Other scientific names for the disease include cervical vertebral malformation, cervical vertebral compressive myelopathy, cervical vertebral stenotic myelopathy, and cervical vertebral stenosis.
CSM is primarily classified as a developmental or orthopedic disease and typically occurs in young horses between the ages of 4 months and 4 years of age, with a mean age of 2 for diagnosis and distinct peaks of diagnosis coinciding with periods of rapid skeletal growth around 6 months and 1.5 years of age. The prevalence of the disease in young horses is due to increased susceptibility to growth abnormalities and trauma until their skeletons fully mature and all of their growth plates close. The vertebral processes are the last part of the skeleton to mature, at between 3 and approximately 5 years of age. CSM also affects older horses as a secondary effect of arthritis.
Causes & Pathogenesis
The causes of CSM are multifactorial and may include one or a combination of the following, a high carbohydrate diet to promote faster than normal growth rates, nutritional imbalances leading to copper deficiencies and excessive dietary zinc, instability of the vertebral column, physical trauma, osteochondrosis and osteosclerosis due to the abnormal maturation of bone and cartilage, genetics, and arthritis.
There are two theories of pathogenesis, the developmental theory and the biomechanical theory.

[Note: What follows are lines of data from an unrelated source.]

(** * TyphoonHQuickInterface: a shallow embedding of the list, map and
      file workflows of [custom/src/TyphoonHQuickInterface.cc].

    Every definition follows the C++ function of the same name.  Qt
    containers are modelled by value: [QList]/[QVariantList] as [list],
    [QMap<QString,QString>] and a [QSettings] group as [gmap string string],
    [QString] as [string], [int]/[qint64] as [Z], [double] as the IEEE
    binary64 values of [spec_float].  Emitted signals, platform calls and
    timers are recorded in the state in the order the code issues them.

    The class keeps all its fields in one object; each module below holds
    the fields one workflow reads or writes.  Part I is the model, Part II
    the properties. *)

From Stdlib Require Import ZArith List String Ascii Bool Lia.
From Stdlib Require Import Sorting.Sorted Sorting.Permutation.
From Stdlib Require Import Floats.SpecFloat.
From Stdlib Require Import Structures.OrderedTypeEx.
From Stdlib Require Import Numbers.DecimalString.
From stdpp Require Import base gmap strings list.

Open Scope Z_scope.

(* ################################################################## *)
(** * Part I: the model *)
(* ################################################################## *)

(* ================================================================== *)
(** ** [std::sort] *)
(* ================================================================== *)

(** [std::sort(first, last, comp)] rearranges the range so that no element
    is ordered by [comp] before its predecessor.  The order it gives to
    elements that [comp] does not separate is unspecified; [std_sort] is one
    admissible implementation (insertion), and the results of Part II use
    only that its output is an ordered permutation of its input. *)
Module StdSort.
Section Sort.
Context {A : Type} (comp : A -> A -> bool).

Fixpoint insert (x : A) (l : list A) : list A :=
  match l with
  | [] => [x]
  | y :: l' => if comp x y then x :: y :: l' else y :: insert x l'
  end.

Definition std_sort (l : list A) : list A := foldr insert [] l.

(** The order [std::sort] establishes between neighbours: the later
    element is not ordered before the earlier one. *)
Definition in_order (a b : A) : Prop := comp b a = false.

(** The same, read off the positions of the list. *)
Definition adjacent_ordered (l : list A) : Prop :=
  forall (i : nat) (a b : A),
    l !! i = Some a -> l !! S i = Some b -> in_order a b.

End Sort.
End StdSort.

(* ================================================================== *)
(** ** WiFi scan list and credential map *)
(* ================================================================== *)

Module Wifi.
Import StdSort.

(** Compile-time configuration.  [__androidx86__] and [QT_DEBUG] select
    code in the functions below.  [startScan_default] is the default
    argument of [startScan(int delay)], declared in the class header. *)
Record Build := {
  androidx86 : bool;
  qt_debug : bool;
  startScan_default : Z
}.

(** [TyphoonSSIDItem]: SSID string and signal strength.  The class and
    its setter [setRssi] are declared in the class header. *)
Record TyphoonSSIDItem := { ssid : string; rssi : Z }.

Definition setRssi (r : Z) (s : TyphoonSSIDItem) : TyphoonSSIDItem :=
  {| ssid := ssid s; rssi := r |}.

Inductive Signal :=
| ssidListChanged
| scanningWiFiChanged
| bindingWiFiChanged
| connectedSSIDChanged
| authenticationError.

(** Slots armed through [QTimer::singleShot]. *)
Inductive Slot := slot_scanWifi.

Record State := {
  _ssidList : list TyphoonSSIDItem;
  _configurations : gmap string string;
  _ssid : string;
  _scanEnabled : bool;
  _scanningWiFi : bool;
  _bindingWiFi : bool;
  (** the [kWifiConfig] group of [QSettings] *)
  settings_WifiConfig : gmap string string;
  (** static Java methods called through JNI, oldest first *)
  jni : list string;
  (** pending single-shot timers: delay and slot *)
  timers : list (Z * Slot);
  (** signals emitted, oldest first *)
  emitted : list Signal
}.

Definition set_ssidList (l : list TyphoonSSIDItem) (s : State) : State :=
  {| _ssidList := l; _configurations := _configurations s; _ssid := _ssid s;
     _scanEnabled := _scanEnabled s; _scanningWiFi := _scanningWiFi s;
     _bindingWiFi := _bindingWiFi s;
     settings_WifiConfig := settings_WifiConfig s; jni := jni s;
     timers := timers s; emitted := emitted s |}.

Definition set_configurations (m : gmap string string) (s : State) : State :=
  {| _ssidList := _ssidList s; _configurations := m; _ssid := _ssid s;
     _scanEnabled := _scanEnabled s; _scanningWiFi := _scanningWiFi s;
     _bindingWiFi := _bindingWiFi s;
     settings_WifiConfig := settings_WifiConfig s; jni := jni s;
     timers := timers s; emitted := emitted s |}.

Definition set_scanEnabled (b : bool) (s : State) : State :=
  {| _ssidList := _ssidList s; _configurations := _configurations s;
     _ssid := _ssid s;
     _scanEnabled := b; _scanningWiFi := _scanningWiFi s;
     _bindingWiFi := _bindingWiFi s;
     settings_WifiConfig := settings_WifiConfig s; jni := jni s;
     timers := timers s; emitted := emitted s |}.

Definition set_scanningWiFi (b : bool) (s : State) : State :=
  {| _ssidList := _ssidList s; _configurations := _configurations s;
     _ssid := _ssid s;
     _scanEnabled := _scanEnabled s; _scanningWiFi := b;
     _bindingWiFi := _bindingWiFi s;
     settings_WifiConfig := settings_WifiConfig s; jni := jni s;
     timers := timers s; emitted := emitted s |}.

Definition set_bindingWiFi (b : bool) (s : State) : State :=
  {| _ssidList := _ssidList s; _configurations := _configurations s;
     _ssid := _ssid s;
     _scanEnabled := _scanEnabled s; _scanningWiFi := _scanningWiFi s;
     _bindingWiFi := b;
     settings_WifiConfig := settings_WifiConfig s; jni := jni s;
     timers := timers s; emitted := emitted s |}.

Definition set_settings (m : gmap string string) (s : State) : State :=
  {| _ssidList := _ssidList s; _configurations := _configurations s;
     _ssid := _ssid s;
     _scanEnabled := _scanEnabled s; _scanningWiFi := _scanningWiFi s;
     _bindingWiFi := _bindingWiFi s;
     settings_WifiConfig := m; jni := jni s;
     timers := timers s; emitted := emitted s |}.

Definition call_jni (method : string) (s : State) : State :=
  {| _ssidList := _ssidList s; _configurations := _configurations s;
     _ssid := _ssid s;
     _scanEnabled := _scanEnabled s; _scanningWiFi := _scanningWiFi s;
     _bindingWiFi := _bindingWiFi s;
     settings_WifiConfig := settings_WifiConfig s;
     jni := jni s ++ [method];
     timers := timers s; emitted := emitted s |}.

Definition singleShot (delay : Z) (slot : Slot) (s : State) : State :=
  {| _ssidList := _ssidList s; _configurations := _configurations s;
     _ssid := _ssid s;
     _scanEnabled := _scanEnabled s; _scanningWiFi := _scanningWiFi s;
     _bindingWiFi := _bindingWiFi s;
     settings_WifiConfig := settings_WifiConfig s; jni := jni s;
     timers := timers s ++ [(delay, slot)]; emitted := emitted s |}.

Definition emit (sig : Signal) (s : State) : State :=
  {| _ssidList := _ssidList s; _configurations := _configurations s;
     _ssid := _ssid s;
     _scanEnabled := _scanEnabled s; _scanningWiFi := _scanningWiFi s;
     _bindingWiFi := _bindingWiFi s;
     settings_WifiConfig := settings_WifiConfig s; jni := jni s;
     timers := timers s; emitted := emitted s ++ [sig] |}.

(** [compareRSSI]: [s1->rssi() > s2->rssi()]. *)
Definition compareRSSI (v1 v2 : TyphoonSSIDItem) : bool :=
  rssi v1 >? rssi v2.

(** [_findSsid]: the first item whose SSID equals [name] gets the new
    signal strength and is returned; [None] is the [NULL] result.  The
    second component is the list after the call. *)
Fixpoint _findSsid (name : string) (r : Z) (l : list TyphoonSSIDItem)
  : option TyphoonSSIDItem * list TyphoonSSIDItem :=
  match l with
  | [] => (None, [])
  | s :: l' =>
      if String.eqb (ssid s) name then (Some (setRssi r s), setRssi r s :: l')
      else let '(found, l'') := _findSsid name r l' in (found, s :: l'')
  end.

Definition _clearSSids (s : State) : State := set_ssidList [] s.

(** The SSID prefixes a release build accepts. *)
Definition typhoon_prefix (name : string) : bool :=
  String.prefix "CGOET" name || String.prefix "E10T" name
  || String.prefix "E90_" name || String.prefix "E50_" name.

The developmental theory proposes that cervical vertebral malformations occur in response to an underlying bone disorder that affects cartilage formation and maturation. Whereas the biomechanical theory proposes that cervical static stenosis, narrowing of the cervical canal between C5 and C7, is the result of force and mechanical stress on the cervical column which causes structural changes in the vertebrae. Mechanical stresses include strain or physical trauma from injuries, such as when a young horse is restrained with a halter and tied up for the first time, or is cast in a stall, vibration, and oscillation of the neck.
Young horses diagnosed with CSM between the ages of 4 to 18 months typically have lesions between the C3 and C5 vertebrae which compress on the spinal cord when the neck is flexed, known as dynamic compression, or cervical vertebral instability caused by abnormal movement of the cervical vertebrae. Whereas, horses between 1 to 4 years of age are more likely have a narrowing of the cervical canal, which causes static compression to occur regardless of the position of the neck due to the abnormal formation and shape of the vertebrae. In some cases, narrowing of the spinal canal may be more extensive, extending from C3 to C7. In older horses static compression and narrowing of the cervical canal is most likely the result of chronic trauma to the neck or arthritis in the cervical vertebrae.

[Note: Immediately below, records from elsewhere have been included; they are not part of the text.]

(** * Smart Home Analytics AI: the Ollama client and the Graphiti engine

    A shallow embedding of [scripts/ollama_client.py] and [scripts/main.py],
    and the properties of the extraction pipeline proved about it.

    Conventions of the embedding:
    - a Python [str] is the list of its Unicode code points ([list N]);
    - a Python value that travels through the JSON layer is a [json] term;
    - a coroutine is a computation in the monad [M]: it threads the [world]
      (the requests sent to the backend, the log, the graph store) and ends
      either with [Returned v] or with [Raised e], [e] an instance of
      Python's [Exception];
    - the backend is a function from the request history to its reply: the
      environment chooses every reply;
    - [json.loads] runs on an interpreter whose limits -- how deep its
      recursion goes, how many digits [int] converts -- belong to the
      environment: past them it raises [RecursionError] or [ValueError],
      not [JSONDecodeError]. *)

From Stdlib Require Import String Ascii.
From Stdlib Require Import List NArith ZArith Bool Lia.
From Stdlib Require Import Relations.Relation_Operators.
Import ListNotations.

Set Implicit Arguments.
Set Warnings "-register-all".

(* ================================================================== *)
(** * Python strings *)
(* ================================================================== *)

Module PyStr.

Local Open Scope N_scope.

Definition str := list N.

(** The code points of a literal (one code point per character of the
    literal, all below 256). *)
Definition py (s : string) : str :=
  List.map N_of_ascii (list_ascii_of_string s).
Arguments py s%_string.

Definition LF : N := 10.
Definition DQ : N := 34.
Definition BACKSLASH : N := 92.

Fixpoint str_eqb (a b : str) : bool :=
  match a, b with
  | [], [] => true
  | x :: a', y :: b' => (x =? y) && str_eqb a' b'
  | _, _ => false
  end.

(** [str.isspace] on one code point: the characters Python's
    [str.strip()] removes. *)
Definition isspace (c : N) : bool :=
  ((9 <=? c) && (c <=? 13)) || ((28 <=? c) && (c <=? 32))
  || (c =? 133) || (c =? 160) || (c =? 5760)
  || ((8192 <=? c) && (c <=? 8202))
  || (c =? 8232) || (c =? 8233) || (c =? 8239) || (c =? 8287)
  || (c =? 12288).

Fixpoint lstrip (s : str) : str :=
  match s with
  | [] => []
  | c :: s' => if isspace c then lstrip s' else s
  end.

Definition rstrip (s : str) : str := rev (lstrip (rev s)).

(** [s.strip()] *)
Definition strip (s : str) : str := rstrip (lstrip s).

(** [s.startswith(p)] *)
Fixpoint startswith (s p : str) {struct p} : bool :=
  match p, s with
  | [], _ => true
  | _ :: _, [] => false
  | a :: p', b :: s' => (a =? b) && startswith s' p'
  end.

(** [s.split(sep)] for a one-character separator: never the empty list. *)
Fixpoint split (sep : N) (s : str) : list str :=
  match s with
  | [] => [[]]
  | c :: s' =>
      if c =? sep then [] :: split sep s'
      else match split sep s' with
           | l :: ls => (c :: l) :: ls
           | [] => [[c]]
           end
  end.

(** [s[a:-b]] for literals [a], [b > 0]: the characters at the positions
    [a <= i < len(s) - b]; empty when there are none. *)
Definition slice (a b : nat) (s : str) : str :=
  skipn a (firstn (length s - b) s).

(** [bool(s)]: a string is truthy when it is not empty. *)
Definition truthy (s : str) : bool :=
  match s with [] => false | _ :: _ => true end.

End PyStr.

Import PyStr.

(* ================================================================== *)
(** * JSON values and [json.loads] *)
(* ================================================================== *)

Module Json.

Local Open Scope N_scope.

(** The values [json.loads] builds. A float keeps the text of its
    literal (the conversion to a double is not modelled); the three
    constants are the non-standard literals Python accepts. A [JDict] is
    a Python dict: its keys in insertion order, no key twice. *)
Inductive constant := NaN | PosInfinity | NegInfinity.

Inductive json :=
| JNull
| JBool (b : bool)
| JInt (z : Z)
| JFloat (lexeme : str)
| JConst (c : constant)
| JStr (s : str)
| JList (l : list json)
| JDict (items : list (str * json)).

Breed & Genetic Predisposition
While it has been reported in a variety of breeds, there is a higher incidence of the disease in rapidly growing horses, Thoroughbreds, Warmbloods, Quarter Horses, and Tennessee Walking Horses, with males being affected more frequently than females. However, there is still considerable debate regarding genetic predisposition, see Prevention below. The reasons for the gender predisposition are thought to be related to the different effects of testosterone and estrogen on growth rates. Affected horses, generally, tend to be larger males with longer necks compared to age-matched horses in control groups.
Clinical Signs & Diagnostics
Clinical signs associated with CSM include mild to progressive ataxia (loss of coordination) most often observed in the hind limbs, weakness, and in some cases paresis or paralysis. Ataxia is generally more prevalent in the hind limbs than the forelimbs because the nerves that are connected to the hindlimbs are located along the outside of the cervical area of the spinal cord and are easily damaged by any compression or trauma of the cervical spine, whereas the nerves connected to the forelimbs are located deeper within the spinal cord and thus better protected.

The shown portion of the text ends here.